Saved data entries:
————————
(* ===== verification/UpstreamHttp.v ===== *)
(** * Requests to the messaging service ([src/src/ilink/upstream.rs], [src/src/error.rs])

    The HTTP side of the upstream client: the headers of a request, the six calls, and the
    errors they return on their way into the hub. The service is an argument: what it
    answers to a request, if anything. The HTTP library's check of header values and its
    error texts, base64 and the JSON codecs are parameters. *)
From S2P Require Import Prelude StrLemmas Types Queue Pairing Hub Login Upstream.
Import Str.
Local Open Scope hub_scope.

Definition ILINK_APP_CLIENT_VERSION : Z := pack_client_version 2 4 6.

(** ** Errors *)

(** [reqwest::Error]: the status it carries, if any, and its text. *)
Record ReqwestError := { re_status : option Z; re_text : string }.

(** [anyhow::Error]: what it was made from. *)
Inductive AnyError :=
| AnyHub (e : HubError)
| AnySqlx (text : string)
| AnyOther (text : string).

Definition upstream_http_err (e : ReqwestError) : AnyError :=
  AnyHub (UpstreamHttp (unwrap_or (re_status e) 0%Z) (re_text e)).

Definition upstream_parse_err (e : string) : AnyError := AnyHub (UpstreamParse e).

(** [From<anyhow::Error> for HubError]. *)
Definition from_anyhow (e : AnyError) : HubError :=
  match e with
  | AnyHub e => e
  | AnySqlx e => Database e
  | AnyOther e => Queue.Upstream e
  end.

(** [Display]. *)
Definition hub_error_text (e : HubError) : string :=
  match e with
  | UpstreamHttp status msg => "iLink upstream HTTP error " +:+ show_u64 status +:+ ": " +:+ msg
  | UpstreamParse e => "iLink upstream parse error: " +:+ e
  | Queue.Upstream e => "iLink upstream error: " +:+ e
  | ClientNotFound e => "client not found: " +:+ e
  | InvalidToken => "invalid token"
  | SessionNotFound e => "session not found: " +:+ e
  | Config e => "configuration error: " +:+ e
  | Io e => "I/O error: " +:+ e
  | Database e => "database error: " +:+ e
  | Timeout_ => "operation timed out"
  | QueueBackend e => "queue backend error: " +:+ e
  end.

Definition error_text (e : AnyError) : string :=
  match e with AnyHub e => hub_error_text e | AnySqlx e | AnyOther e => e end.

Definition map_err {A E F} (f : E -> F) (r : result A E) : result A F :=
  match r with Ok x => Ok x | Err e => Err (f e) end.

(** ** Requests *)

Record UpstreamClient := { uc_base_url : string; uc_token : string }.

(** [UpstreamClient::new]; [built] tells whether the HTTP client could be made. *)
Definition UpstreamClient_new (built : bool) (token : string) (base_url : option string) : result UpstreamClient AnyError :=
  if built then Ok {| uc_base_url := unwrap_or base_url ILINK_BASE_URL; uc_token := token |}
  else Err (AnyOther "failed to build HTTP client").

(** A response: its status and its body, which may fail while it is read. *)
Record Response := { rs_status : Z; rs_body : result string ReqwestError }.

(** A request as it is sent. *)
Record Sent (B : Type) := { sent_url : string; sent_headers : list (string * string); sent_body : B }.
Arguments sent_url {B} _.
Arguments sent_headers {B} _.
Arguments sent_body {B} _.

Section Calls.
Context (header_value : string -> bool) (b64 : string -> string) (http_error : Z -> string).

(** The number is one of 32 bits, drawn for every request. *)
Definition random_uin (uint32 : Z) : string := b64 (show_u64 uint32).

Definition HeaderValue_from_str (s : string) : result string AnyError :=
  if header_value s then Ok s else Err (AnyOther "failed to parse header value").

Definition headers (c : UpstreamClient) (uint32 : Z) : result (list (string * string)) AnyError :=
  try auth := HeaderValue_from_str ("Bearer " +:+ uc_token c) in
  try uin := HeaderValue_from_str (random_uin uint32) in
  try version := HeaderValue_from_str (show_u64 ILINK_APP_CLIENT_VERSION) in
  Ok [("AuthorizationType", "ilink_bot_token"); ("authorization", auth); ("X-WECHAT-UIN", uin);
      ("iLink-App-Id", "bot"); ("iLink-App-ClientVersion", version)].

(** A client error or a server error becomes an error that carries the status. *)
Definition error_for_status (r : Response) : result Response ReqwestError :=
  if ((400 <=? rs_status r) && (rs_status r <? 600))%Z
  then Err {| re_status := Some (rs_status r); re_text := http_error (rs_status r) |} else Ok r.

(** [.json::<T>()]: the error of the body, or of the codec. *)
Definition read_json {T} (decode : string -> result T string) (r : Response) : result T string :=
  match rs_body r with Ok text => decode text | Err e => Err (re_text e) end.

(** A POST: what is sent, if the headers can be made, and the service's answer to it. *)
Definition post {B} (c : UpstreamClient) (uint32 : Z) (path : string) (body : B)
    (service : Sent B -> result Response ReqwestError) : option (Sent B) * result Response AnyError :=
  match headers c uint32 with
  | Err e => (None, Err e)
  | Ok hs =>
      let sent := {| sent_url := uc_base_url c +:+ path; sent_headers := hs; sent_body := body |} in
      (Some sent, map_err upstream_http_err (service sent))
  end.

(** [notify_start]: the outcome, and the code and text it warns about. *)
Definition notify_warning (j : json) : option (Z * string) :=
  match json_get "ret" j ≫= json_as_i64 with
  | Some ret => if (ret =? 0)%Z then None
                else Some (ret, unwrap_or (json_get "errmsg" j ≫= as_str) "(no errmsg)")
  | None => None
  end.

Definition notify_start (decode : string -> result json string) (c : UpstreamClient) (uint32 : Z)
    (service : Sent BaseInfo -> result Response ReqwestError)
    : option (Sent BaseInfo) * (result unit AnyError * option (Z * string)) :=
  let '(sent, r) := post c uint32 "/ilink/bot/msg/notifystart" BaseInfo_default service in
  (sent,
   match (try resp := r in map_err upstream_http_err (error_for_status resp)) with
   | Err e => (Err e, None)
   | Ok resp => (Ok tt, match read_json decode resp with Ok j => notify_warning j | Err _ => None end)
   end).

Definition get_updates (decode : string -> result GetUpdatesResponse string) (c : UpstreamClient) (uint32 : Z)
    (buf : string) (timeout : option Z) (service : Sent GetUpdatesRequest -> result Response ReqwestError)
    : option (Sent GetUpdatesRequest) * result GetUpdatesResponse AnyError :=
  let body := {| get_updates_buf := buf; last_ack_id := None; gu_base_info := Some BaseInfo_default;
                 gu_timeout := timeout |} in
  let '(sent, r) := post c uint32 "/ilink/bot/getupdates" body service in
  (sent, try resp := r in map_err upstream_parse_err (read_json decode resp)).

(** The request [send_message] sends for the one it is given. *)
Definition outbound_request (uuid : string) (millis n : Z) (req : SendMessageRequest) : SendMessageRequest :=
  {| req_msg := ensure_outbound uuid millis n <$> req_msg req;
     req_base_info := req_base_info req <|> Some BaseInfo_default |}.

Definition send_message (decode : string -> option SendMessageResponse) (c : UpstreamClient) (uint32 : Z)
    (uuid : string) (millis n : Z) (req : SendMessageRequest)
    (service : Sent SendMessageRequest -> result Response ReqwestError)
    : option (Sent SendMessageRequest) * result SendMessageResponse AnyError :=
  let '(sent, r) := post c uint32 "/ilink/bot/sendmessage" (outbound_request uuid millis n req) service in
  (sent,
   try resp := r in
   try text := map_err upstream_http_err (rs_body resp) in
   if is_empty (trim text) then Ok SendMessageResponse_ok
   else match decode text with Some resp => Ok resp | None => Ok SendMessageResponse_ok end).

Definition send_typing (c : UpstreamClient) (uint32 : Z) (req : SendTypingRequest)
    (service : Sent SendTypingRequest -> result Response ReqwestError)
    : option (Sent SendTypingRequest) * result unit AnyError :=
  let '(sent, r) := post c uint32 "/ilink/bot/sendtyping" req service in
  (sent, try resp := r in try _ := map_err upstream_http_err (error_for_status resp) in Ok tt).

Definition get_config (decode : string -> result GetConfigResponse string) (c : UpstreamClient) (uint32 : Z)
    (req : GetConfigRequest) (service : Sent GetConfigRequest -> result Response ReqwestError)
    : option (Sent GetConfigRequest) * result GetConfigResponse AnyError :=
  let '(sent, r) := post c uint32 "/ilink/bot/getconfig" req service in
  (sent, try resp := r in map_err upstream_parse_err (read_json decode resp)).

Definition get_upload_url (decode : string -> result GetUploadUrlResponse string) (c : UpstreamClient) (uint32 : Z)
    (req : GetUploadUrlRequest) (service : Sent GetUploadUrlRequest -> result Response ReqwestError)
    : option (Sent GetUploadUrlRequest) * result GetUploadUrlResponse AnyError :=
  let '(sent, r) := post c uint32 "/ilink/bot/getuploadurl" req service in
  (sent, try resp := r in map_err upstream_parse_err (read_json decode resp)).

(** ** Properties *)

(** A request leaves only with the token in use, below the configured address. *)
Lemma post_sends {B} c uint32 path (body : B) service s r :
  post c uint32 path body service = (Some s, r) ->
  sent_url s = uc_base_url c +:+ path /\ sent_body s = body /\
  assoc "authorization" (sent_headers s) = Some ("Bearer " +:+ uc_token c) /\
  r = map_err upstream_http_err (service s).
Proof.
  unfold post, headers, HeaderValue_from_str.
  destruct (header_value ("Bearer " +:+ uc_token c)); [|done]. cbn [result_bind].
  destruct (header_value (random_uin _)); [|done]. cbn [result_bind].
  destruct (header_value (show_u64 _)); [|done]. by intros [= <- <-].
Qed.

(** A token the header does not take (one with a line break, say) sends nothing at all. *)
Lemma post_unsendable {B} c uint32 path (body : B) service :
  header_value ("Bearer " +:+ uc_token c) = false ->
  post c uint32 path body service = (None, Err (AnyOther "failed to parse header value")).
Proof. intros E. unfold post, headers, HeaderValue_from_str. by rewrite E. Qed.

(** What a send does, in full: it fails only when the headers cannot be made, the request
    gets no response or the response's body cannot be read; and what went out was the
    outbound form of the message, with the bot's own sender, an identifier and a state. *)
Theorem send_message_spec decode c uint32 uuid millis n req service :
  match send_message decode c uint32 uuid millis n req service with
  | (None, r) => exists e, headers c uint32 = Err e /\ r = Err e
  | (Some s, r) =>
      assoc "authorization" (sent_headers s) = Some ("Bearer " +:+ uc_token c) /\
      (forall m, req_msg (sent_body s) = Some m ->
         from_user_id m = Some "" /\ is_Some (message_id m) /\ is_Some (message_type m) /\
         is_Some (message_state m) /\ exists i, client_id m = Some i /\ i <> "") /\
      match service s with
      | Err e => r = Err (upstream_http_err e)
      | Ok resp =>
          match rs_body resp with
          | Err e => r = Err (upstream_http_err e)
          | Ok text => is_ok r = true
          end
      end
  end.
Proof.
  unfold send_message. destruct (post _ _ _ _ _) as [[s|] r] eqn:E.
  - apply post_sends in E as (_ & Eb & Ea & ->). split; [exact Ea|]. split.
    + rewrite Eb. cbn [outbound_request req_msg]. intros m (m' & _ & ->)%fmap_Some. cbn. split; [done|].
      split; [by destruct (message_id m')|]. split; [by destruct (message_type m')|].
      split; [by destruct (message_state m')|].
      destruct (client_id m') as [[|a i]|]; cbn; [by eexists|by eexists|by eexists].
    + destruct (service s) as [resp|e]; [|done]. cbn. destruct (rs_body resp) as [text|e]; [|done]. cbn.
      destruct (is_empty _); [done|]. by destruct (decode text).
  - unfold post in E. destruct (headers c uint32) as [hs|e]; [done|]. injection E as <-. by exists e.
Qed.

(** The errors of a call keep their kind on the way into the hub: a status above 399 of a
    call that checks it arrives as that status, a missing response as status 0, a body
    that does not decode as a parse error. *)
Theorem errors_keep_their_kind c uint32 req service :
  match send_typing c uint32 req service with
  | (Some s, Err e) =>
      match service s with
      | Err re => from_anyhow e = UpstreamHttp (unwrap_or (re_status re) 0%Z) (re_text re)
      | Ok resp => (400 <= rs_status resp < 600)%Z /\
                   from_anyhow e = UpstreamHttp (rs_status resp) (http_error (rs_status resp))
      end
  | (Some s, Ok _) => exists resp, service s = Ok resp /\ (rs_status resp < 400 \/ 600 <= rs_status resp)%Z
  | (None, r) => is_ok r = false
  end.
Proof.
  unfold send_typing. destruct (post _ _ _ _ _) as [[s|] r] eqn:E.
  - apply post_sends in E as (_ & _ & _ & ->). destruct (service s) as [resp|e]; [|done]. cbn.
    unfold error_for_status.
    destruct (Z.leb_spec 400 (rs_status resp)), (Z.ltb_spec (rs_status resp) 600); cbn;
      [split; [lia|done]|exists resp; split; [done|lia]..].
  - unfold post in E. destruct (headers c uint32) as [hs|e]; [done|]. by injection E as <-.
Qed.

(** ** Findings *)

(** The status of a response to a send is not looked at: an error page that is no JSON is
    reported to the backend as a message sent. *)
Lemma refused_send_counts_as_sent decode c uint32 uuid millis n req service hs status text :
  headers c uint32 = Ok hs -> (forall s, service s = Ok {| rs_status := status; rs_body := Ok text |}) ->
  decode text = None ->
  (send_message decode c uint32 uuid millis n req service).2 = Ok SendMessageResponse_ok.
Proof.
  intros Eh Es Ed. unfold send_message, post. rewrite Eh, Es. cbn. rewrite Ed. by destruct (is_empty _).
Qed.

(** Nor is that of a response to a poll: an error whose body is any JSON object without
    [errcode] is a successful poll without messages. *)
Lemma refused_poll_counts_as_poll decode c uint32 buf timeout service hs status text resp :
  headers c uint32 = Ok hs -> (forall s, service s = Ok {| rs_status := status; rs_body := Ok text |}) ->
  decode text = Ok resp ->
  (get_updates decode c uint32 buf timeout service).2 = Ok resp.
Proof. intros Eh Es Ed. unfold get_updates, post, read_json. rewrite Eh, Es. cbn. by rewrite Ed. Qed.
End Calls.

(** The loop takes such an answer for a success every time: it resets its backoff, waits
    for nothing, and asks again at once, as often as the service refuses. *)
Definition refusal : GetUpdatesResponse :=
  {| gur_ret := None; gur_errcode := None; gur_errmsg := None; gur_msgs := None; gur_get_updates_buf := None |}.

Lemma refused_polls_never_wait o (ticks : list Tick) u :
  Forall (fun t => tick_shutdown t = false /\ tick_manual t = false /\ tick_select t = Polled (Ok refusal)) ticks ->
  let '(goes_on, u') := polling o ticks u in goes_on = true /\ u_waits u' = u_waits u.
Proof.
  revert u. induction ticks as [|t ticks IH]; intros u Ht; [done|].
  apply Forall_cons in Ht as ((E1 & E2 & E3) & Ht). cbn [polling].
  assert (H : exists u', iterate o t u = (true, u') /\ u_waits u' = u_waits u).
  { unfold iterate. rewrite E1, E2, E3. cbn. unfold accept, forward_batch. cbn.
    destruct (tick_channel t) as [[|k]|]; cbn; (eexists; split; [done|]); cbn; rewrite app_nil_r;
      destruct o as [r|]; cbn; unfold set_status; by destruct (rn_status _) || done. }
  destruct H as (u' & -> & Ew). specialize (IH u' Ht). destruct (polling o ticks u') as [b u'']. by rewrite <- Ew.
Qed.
————————
Exercise requirements: Please make an exact copy of the lines above from the line with "Import Str." through the line with "Definition from_anyhow (e", both ends included.

Answer box:
Import Str.
Local Open Scope hub_scope.

Definition ILINK_APP_CLIENT_VERSION : Z := pack_client_version 2 4 6.

(** ** Errors *)

(** [reqwest::Error]: the status it carries, if any, and its text. *)
Record ReqwestError := { re_status : option Z; re_text : string }.

(** [anyhow::Error]: what it was made from. *)
Inductive AnyError :=
| AnyHub (e : HubError)
| AnySqlx (text : string)
| AnyOther (text : string).

Definition upstream_http_err (e : ReqwestError) : AnyError :=
  AnyHub (UpstreamHttp (unwrap_or (re_status e) 0%Z) (re_text e)).

Definition upstream_parse_err (e : string) : AnyError := AnyHub (UpstreamParse e).

(** [From<anyhow::Error> for HubError]. *)
Definition from_anyhow (e : AnyError) : HubError :=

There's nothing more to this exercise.